**Problem details**
The answer should consist solely of the lines from the first one below through the line containing "when absent, as", copied exactly.

**Data supplied**
(** C2, as the code has it. For every call of the [<e>Restful] resolver
    whose [pageSize] and [page], when supplied, are not zero: the store
    query is issued with limit equal to the supplied [pageSize], 10 when
    it is absent, and with offset equal to (page - 1) x limit, page being 1
    when absent, as long as that product is an exact JavaScript integer
    (at most 2^53 in magnitude); the envelope reports that limit as
    [pageSize] and that page. *)
Theorem restful_pagination (orm : Orm) (modelTypeName : string)
    (args : RestfulArgs) (context : Context) :
  a_pageSize args ≠ Some 0 →
  a_page args ≠ Some 0 →
  Z.abs (specOffset args) <= 2 ^ 53 →
  let run := restfulResolver orm modelTypeName args context in
  let options := restfulOptions args context in
  effects run = [issued (callFindAndCountAll modelTypeName options)] ∧
  o_limit options = specLimit args ∧
  o_offset options = specOffset args ∧
  outcome run =
    match findAndCountAll orm modelTypeName options with
    | Fulfilled result =>
        Fulfilled {| info_total := result.1;
                     info_pageSize := specLimit args;
                     info_page := specPage args;
                     results := result.2 |}
    | Rejected => Rejected
    end.
Proof.
  intros Hps Hp Hexact run options.
  assert (restfulLimit args = specLimit args) as Hlimit.
  { unfold restfulLimit, specLimit, truthyInt.
    destruct (a_pageSize args) as [ps|]; [|done].
    destruct (ps =? 0) eqn:E; [|done]. by apply Z.eqb_eq in E as ->. }
  assert ((if truthyInt (a_page args) then default 0 (a_page args) else 1)
          = specPage args) as Hpage.
  { unfold specPage, truthyInt. destruct (a_page args) as [p|]; [|done].
    destruct (p =? 0) eqn:E; [|done]. apply Z.eqb_eq in E as ->. done. }
  assert (restfulOffset args = specOffset args) as Hoffset.
  { unfold restfulOffset. rewrite Hlimit.
    unfold specOffset, specPage, truthyInt in *.
    destruct (a_page args) as [p|]; cbn in *; [|lia].
    destruct (p =? 0) eqn:E; cbn.
    - apply Z.eqb_eq in E as ->. done.
    - by apply js_mul_exact. }
  subst run options. rewrite restfulResolver_run.
  unfold effects, outcome. cbn [fst snd restfulOptions o_limit o_offset].
  rewrite Hlimit, Hoffset, Hpage. done.
Qed.

(** "pageSize=10 with no page yields offset 0 and limit 10" *)
Lemma restful_pagination_witness :
  let args := {| a_where := None; a_order := None;
                 a_page := None; a_pageSize := Some 10 |} in
  let run := restfulResolver sampleOrm "A" args noContext in
  let options := restfulOptions args noContext in
  effects run = [issued (callFindAndCountAll "A" options)] ∧
  o_limit options = 10 ∧
  o_offset options = 0 ∧
  outcome run =
    match findAndCountAll sampleOrm "A" options with
    | Fulfilled result =>
        Fulfilled {| info_total := result.1; info_pageSize := 10;
                     info_page := 1; results := result.2 |}
    | Rejected => Rejected
    end.
Proof.
  apply (restful_pagination sampleOrm "A"
           {| a_where := None; a_order := None;
              a_page := None; a_pageSize := Some 10 |} noContext).
  - discriminate.
  - discriminate.
  - vm_compute. discriminate.
Defined.

(** "page=3 with pageSize=5 yields offset 10 and limit 5" *)
Example restful_page_3_of_5 :
  restfulResolver sampleOrm "A"
    {| a_where := None; a_order := None; a_page := Some 3; a_pageSize := Some 5 |}
    noContext =
  (Fulfilled {| info_total := 1; info_pageSize := 5; info_page := 3;
                results := [sampleRow] |},
   [issued (callFindAndCountAll "A"
      {| o_where := None; o_order := None; o_limit := 5; o_offset := 10;
         o_dataloader := rawContext noContext |})]).
Proof. reflexivity. Qed.

(** A supplied [pageSize] of 0 is not the limit of the store query. *)
Lemma restful_pagination_counterexample :
  let args := {| a_where := None; a_order := None;
                 a_page := None; a_pageSize := Some 0 |} in
  o_limit (restfulOptions args noContext) = 10 ∧
  specLimit args = 0 ∧
  o_limit (restfulOptions args noContext) ≠ specLimit args.
Proof. cbn. repeat split. discriminate. Qed.

(** C10. Falsy arguments are treated as absent ones: a call with
    [pageSize] 0 runs as the call without [pageSize], with limit 10; a
    call with [page] 0 runs as the call without [page], with offset 0 and
    a reported page of 1; and no call reaches the store with limit 0. *)
Theorem restful_falsy_as_absent (orm : Orm) (modelTypeName : string)
    (filter_ : option JObject) (order : option (list (list string)))
    (page pageSize : option Z) (context : Context) :
  let args p ps := {| a_where := filter_; a_order := order;
                      a_page := p; a_pageSize := ps |} in
  restfulResolver orm modelTypeName (args page (Some 0)) context =
    restfulResolver orm modelTypeName (args page None) context ∧
  o_limit (restfulOptions (args page (Some 0)) context) = 10 ∧
  restfulResolver orm modelTypeName (args (Some 0) pageSize) context =
    restfulResolver orm modelTypeName (args None pageSize) context ∧
  o_offset (restfulOptions (args (Some 0) pageSize) context) = 0 ∧
  outcome (restfulResolver orm modelTypeName (args (Some 0) pageSize) context) =
    match findAndCountAll orm modelTypeName
            (restfulOptions (args (Some 0) pageSize) context) with
    | Fulfilled result =>
        Fulfilled {| info_total := result.1;
                     info_pageSize := o_limit (restfulOptions (args (Some 0) pageSize) context);
                     info_page := 1;
                     results := result.2 |}
    | Rejected => Rejected
    end ∧
  o_limit (restfulOptions (args page pageSize) context) ≠ 0.
Proof.
  intros args. repeat split.
  - rewrite restfulResolver_run. reflexivity.
  - unfold restfulOptions, restfulLimit, truthyInt. cbn.
    destruct pageSize as [ps|]; [|done].
    destruct (ps =? 0) eqn:E; [done|]. cbn. by apply Z.eqb_neq in E.
Qed.

(** ** Runs of asynchronous code *)

Lemma bind_start {A B} (c : StoreCall) (p : Outcome A) (k : Outcome A → Async B) :
  bind (start c p) k = ((k p).1, issued c :: (k p).2).
Proof. unfold bind, start. by destruct (k p). Qed.
(** ** Failure and [stdout] *)

(** X19.  A run that fails has written nothing to [stdout]: the report of
    [stat] and the listing of [ls] come out only in runs that exit
    with 0. *)
Theorem X19_failure_prints_nothing (w : World) (argv : list string) :
  exit_code (run w argv) <> 0 ->
  out (final (run w argv)) = "".
Proof.
  unfold run, exit_code, final.
  destruct (Nat.lt_ge_cases (List.length argv) 2) as [Hshort | Hlong];
    [now rewrite main_no_command |].
  pose proof (ensure_out w boot) as Hout; cbn [out boot] in Hout.
  destruct (fst (ensurePosixQueueFileSystemMounted w boot)) eqn:Hm;
    [| now rewrite main_not_mounted].
  destruct (string_dec (nth 1 argv "") "ls") as [Hls | Hls];
    [| destruct (string_dec (nth 1 argv "") "stat") as [Hst | Hst]].
  3: { intros _.
       destruct (string_dec (nth 1 argv "") "umount") as [Hum | Hum].
       { rewrite main_umount by assumption. cbn [snd].
         now rewrite unmount_out. }
       destruct (string_dec (nth 1 argv "") "unlink") as [Hun | Hun];
         [| now rewrite main_unknown].
       destruct (Nat.lt_ge_cases (List.length argv) 3) as [Htwo | Hthree].
       - rewrite main_missing_name; auto. lia.
       - rewrite main_unlink by assumption. cbn [snd].
         now rewrite unlink_out. }
  - rewrite main_ls by assumption. cbn [fst snd].
    destruct (w_opendir w MOUNT_POINT) as [entries |] eqn:E.
    + rewrite (list_readable w _ entries E). cbv zeta. cbn [fst].
      intros H. now elim H.
    + now rewrite list_unreadable.
  - destruct (Nat.lt_ge_cases (List.length argv) 3) as [Htwo | Hthree].
    { rewrite main_missing_name; auto. lia. }
    rewrite main_stat by assumption. cbn [fst snd].
    destruct (Z.lt_ge_cases (rv (the_mq_open w (nth 2 argv ""))) 0)
      as [Hlt | Hge].
    + now rewrite stat_open_fails.
    + destruct (Z.eq_dec (rv (fst (the_mq_getattr w (nth 2 argv "")))) 0)
        as [Hg | Hg].
      * rewrite stat_ok by assumption. cbn [fst]. intros H. now elim H.
      * now rewrite stat_query_fails.
Qed.

(** [stat] fails on the query of the attributes: no report. *)
Lemma X19_failure_prints_nothing_witness :
  out (final (run Sample.getattr_fails ["pq"; "stat"; "/jobs"])) = "".
Proof.
  apply (X19_failure_prints_nothing Sample.getattr_fails
           ["pq"; "stat"; "/jobs"]).
  vm_compute. discriminate.
Defined.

**Task output**
(** C2, as the code has it. For every call of the [<e>Restful] resolver
    whose [pageSize] and [page], when supplied, are not zero: the store
    query is issued with limit equal to the supplied [pageSize], 10 when
    it is absent, and with offset equal to (page - 1) x limit, page being 1
    when absent, as long as that product is an exact JavaScript integer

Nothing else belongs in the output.